Problem statement -
Output, word for word, the lines of this listing that fall between the line with "rest)) args h" and the line with "rewrite !andb_false_r. simpl.", counting both of those lines, and no others.
(Given information Opens)
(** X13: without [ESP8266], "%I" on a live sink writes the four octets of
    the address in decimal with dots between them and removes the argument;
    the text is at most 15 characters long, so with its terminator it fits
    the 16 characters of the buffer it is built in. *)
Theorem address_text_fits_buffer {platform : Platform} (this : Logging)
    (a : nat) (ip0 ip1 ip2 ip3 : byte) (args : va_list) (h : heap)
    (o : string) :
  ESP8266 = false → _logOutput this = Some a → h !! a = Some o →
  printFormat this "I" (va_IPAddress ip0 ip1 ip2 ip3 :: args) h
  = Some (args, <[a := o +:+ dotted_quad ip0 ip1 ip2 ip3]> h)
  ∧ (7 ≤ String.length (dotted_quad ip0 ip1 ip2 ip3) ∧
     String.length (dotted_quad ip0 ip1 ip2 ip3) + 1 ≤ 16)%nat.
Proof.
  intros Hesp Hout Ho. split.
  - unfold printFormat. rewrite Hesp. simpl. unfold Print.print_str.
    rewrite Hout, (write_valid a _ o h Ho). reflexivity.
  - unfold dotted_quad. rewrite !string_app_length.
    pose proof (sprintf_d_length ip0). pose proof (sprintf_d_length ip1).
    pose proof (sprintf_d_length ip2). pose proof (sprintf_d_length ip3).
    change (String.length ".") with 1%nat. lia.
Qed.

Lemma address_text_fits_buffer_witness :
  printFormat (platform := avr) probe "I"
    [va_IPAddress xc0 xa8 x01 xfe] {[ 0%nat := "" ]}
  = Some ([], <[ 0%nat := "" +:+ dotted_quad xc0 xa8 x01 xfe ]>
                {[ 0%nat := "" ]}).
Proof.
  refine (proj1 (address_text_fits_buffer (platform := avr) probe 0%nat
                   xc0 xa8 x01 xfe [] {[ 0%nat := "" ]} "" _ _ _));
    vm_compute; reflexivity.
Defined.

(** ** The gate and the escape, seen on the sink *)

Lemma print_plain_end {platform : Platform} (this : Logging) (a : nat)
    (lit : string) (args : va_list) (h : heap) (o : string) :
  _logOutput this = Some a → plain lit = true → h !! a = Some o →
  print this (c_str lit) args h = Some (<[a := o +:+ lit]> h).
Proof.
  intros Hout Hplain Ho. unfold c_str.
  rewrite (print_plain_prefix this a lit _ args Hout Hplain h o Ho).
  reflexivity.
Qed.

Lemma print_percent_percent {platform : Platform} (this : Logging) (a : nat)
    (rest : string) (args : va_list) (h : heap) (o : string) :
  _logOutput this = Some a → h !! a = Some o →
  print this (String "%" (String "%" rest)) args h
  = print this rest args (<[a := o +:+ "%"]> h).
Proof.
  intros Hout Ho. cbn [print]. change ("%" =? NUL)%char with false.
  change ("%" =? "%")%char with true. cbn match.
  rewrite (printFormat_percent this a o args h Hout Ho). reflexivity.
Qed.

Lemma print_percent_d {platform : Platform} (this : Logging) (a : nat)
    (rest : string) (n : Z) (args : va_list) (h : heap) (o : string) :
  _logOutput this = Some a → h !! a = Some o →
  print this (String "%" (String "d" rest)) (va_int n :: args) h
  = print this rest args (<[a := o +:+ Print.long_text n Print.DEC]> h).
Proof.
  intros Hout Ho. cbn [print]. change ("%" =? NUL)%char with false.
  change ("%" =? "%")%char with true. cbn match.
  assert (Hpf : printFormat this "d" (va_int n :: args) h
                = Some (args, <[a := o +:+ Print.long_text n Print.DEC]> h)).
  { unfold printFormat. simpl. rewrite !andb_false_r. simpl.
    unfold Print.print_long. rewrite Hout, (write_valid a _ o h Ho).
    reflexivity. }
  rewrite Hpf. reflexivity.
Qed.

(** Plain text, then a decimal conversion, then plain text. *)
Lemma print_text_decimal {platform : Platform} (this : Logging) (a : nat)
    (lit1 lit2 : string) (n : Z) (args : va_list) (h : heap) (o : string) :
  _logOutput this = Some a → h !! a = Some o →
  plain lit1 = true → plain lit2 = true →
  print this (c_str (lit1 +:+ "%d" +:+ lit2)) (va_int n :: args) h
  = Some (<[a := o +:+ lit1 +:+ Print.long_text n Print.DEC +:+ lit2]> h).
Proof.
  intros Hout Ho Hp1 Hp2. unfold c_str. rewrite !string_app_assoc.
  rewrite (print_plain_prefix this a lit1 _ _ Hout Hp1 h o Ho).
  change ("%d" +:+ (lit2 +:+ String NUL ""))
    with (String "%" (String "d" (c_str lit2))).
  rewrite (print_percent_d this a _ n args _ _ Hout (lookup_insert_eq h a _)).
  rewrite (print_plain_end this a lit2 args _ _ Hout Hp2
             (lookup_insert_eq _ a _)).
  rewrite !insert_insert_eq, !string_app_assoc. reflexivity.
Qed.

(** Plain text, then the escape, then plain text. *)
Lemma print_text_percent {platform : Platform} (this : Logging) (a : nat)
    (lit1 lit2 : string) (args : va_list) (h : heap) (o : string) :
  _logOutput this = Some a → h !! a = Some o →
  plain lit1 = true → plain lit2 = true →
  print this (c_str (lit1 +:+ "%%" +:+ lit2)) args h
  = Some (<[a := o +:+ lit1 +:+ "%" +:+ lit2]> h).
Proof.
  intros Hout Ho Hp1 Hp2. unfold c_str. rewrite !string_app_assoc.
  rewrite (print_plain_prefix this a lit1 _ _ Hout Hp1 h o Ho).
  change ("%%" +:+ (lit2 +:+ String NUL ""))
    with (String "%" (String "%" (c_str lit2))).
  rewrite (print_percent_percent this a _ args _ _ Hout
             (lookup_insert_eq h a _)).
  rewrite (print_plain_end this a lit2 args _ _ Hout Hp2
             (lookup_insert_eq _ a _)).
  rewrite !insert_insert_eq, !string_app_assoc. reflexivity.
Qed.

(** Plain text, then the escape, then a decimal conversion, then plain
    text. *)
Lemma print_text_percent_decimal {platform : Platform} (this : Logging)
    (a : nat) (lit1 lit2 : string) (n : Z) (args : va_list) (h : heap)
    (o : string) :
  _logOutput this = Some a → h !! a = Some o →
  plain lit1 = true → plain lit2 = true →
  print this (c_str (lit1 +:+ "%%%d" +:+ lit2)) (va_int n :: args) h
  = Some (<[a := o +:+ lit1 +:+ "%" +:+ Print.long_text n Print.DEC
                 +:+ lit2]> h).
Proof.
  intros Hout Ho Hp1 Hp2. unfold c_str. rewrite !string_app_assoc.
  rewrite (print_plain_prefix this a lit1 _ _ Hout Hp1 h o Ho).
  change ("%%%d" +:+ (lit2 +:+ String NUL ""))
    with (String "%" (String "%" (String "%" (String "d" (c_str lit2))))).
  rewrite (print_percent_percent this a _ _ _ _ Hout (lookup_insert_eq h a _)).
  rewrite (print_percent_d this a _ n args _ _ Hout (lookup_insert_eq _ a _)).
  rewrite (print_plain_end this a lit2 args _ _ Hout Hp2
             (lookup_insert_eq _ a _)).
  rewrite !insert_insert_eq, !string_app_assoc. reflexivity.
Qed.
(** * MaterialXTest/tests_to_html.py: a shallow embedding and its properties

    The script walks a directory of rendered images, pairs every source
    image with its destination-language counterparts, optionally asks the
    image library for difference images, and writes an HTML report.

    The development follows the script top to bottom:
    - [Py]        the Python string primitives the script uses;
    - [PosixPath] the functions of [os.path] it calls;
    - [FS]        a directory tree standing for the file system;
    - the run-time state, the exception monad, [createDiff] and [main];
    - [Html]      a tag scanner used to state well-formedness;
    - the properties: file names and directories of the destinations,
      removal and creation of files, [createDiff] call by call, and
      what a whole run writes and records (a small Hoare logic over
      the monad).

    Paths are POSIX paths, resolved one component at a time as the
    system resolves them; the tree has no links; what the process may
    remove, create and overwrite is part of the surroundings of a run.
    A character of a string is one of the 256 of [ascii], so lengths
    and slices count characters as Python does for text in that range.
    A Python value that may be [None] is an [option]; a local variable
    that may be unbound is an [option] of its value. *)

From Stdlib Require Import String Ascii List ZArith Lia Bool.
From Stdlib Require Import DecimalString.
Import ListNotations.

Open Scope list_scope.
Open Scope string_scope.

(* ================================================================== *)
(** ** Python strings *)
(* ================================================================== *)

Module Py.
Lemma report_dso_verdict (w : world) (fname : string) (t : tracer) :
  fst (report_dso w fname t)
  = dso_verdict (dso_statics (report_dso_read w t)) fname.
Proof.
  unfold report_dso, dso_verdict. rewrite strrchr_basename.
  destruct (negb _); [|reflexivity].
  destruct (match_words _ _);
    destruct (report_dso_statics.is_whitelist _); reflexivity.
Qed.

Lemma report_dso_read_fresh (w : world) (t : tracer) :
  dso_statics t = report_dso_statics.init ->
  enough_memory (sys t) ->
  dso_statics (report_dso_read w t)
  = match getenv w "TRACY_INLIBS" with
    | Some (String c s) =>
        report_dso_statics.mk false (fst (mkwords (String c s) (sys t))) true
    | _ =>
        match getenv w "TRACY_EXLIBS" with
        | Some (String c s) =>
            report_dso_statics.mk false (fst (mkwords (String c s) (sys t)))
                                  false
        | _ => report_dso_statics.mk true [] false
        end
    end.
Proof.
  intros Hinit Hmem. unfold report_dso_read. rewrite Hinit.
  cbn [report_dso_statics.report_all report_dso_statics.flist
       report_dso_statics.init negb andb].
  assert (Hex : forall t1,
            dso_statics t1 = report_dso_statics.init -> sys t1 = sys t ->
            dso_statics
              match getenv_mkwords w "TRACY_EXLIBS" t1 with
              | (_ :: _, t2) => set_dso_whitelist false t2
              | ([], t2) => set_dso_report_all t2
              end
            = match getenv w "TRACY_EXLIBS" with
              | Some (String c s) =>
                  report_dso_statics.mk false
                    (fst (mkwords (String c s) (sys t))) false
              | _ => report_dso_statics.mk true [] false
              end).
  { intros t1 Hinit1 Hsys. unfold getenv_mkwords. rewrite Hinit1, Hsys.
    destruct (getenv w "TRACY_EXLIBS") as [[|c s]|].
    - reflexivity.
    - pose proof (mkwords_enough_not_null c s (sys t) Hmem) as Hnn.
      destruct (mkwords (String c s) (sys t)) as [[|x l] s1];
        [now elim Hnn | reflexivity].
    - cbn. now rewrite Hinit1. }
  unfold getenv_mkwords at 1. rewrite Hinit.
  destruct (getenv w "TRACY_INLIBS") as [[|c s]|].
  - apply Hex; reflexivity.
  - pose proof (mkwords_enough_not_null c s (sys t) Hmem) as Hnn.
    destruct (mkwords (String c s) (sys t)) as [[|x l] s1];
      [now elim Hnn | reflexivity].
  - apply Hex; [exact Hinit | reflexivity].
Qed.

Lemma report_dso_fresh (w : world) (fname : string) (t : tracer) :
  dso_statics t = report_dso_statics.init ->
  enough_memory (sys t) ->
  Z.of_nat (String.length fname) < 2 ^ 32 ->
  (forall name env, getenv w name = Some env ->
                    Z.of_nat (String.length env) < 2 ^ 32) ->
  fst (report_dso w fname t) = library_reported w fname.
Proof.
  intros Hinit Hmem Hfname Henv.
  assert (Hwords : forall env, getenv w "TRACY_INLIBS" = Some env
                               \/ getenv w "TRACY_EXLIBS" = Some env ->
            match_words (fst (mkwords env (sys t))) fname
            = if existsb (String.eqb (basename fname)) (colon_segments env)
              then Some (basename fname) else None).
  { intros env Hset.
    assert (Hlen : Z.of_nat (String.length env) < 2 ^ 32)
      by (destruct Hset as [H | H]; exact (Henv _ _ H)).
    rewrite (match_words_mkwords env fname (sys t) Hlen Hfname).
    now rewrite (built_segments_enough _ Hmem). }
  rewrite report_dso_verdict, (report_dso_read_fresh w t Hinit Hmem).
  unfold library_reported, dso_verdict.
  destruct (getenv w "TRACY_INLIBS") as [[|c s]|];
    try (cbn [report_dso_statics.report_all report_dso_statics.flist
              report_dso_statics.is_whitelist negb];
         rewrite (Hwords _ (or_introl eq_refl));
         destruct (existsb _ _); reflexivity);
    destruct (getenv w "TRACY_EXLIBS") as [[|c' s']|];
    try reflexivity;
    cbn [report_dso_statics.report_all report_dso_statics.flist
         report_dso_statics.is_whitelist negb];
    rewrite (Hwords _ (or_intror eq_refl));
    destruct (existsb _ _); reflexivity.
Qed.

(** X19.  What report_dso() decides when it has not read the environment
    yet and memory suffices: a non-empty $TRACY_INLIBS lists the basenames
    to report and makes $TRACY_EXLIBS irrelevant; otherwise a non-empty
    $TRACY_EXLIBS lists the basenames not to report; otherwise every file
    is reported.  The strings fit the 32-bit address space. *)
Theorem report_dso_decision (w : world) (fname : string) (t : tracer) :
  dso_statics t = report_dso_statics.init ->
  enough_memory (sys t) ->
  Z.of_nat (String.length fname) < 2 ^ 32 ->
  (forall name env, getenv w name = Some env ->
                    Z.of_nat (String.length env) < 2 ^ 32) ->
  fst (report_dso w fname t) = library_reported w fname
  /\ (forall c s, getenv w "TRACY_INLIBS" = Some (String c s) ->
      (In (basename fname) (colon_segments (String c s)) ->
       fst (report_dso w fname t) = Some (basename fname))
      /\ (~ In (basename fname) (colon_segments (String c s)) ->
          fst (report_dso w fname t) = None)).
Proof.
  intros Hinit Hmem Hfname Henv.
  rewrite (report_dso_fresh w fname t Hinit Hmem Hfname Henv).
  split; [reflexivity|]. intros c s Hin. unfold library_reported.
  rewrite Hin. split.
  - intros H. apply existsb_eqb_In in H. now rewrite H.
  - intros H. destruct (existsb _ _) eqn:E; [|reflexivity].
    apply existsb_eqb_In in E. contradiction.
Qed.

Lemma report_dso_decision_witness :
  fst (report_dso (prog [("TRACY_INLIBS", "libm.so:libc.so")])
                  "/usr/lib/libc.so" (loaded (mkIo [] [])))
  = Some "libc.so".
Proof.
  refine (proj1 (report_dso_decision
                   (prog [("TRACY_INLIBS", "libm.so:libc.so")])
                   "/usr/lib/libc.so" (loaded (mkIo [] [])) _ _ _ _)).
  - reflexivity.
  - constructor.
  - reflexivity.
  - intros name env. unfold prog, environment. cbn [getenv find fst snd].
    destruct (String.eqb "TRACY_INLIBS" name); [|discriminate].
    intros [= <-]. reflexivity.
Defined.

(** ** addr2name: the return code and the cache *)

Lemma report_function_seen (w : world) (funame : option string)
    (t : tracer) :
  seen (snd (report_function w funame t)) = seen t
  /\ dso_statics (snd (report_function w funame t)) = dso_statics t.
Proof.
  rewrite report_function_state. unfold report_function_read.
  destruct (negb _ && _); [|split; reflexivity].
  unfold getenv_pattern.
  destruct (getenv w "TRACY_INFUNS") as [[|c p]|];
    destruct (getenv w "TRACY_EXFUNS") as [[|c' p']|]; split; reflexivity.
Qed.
(Given information Closes)
Result -
  print this (String "%" (String "%" rest)) args h
  = print this rest args (<[a := o +:+ "%"]> h).
Proof.
  intros Hout Ho. cbn [print]. change ("%" =? NUL)%char with false.
  change ("%" =? "%")%char with true. cbn match.
  rewrite (printFormat_percent this a o args h Hout Ho). reflexivity.
Qed.

Lemma print_percent_d {platform : Platform} (this : Logging) (a : nat)
    (rest : string) (n : Z) (args : va_list) (h : heap) (o : string) :
  _logOutput this = Some a → h !! a = Some o →
  print this (String "%" (String "d" rest)) (va_int n :: args) h
  = print this rest args (<[a := o +:+ Print.long_text n Print.DEC]> h).
Proof.
  intros Hout Ho. cbn [print]. change ("%" =? NUL)%char with false.
  change ("%" =? "%")%char with true. cbn match.
  assert (Hpf : printFormat this "d" (va_int n :: args) h
                = Some (args, <[a := o +:+ Print.long_text n Print.DEC]> h)).
  { unfold printFormat. simpl. rewrite !andb_false_r. simpl.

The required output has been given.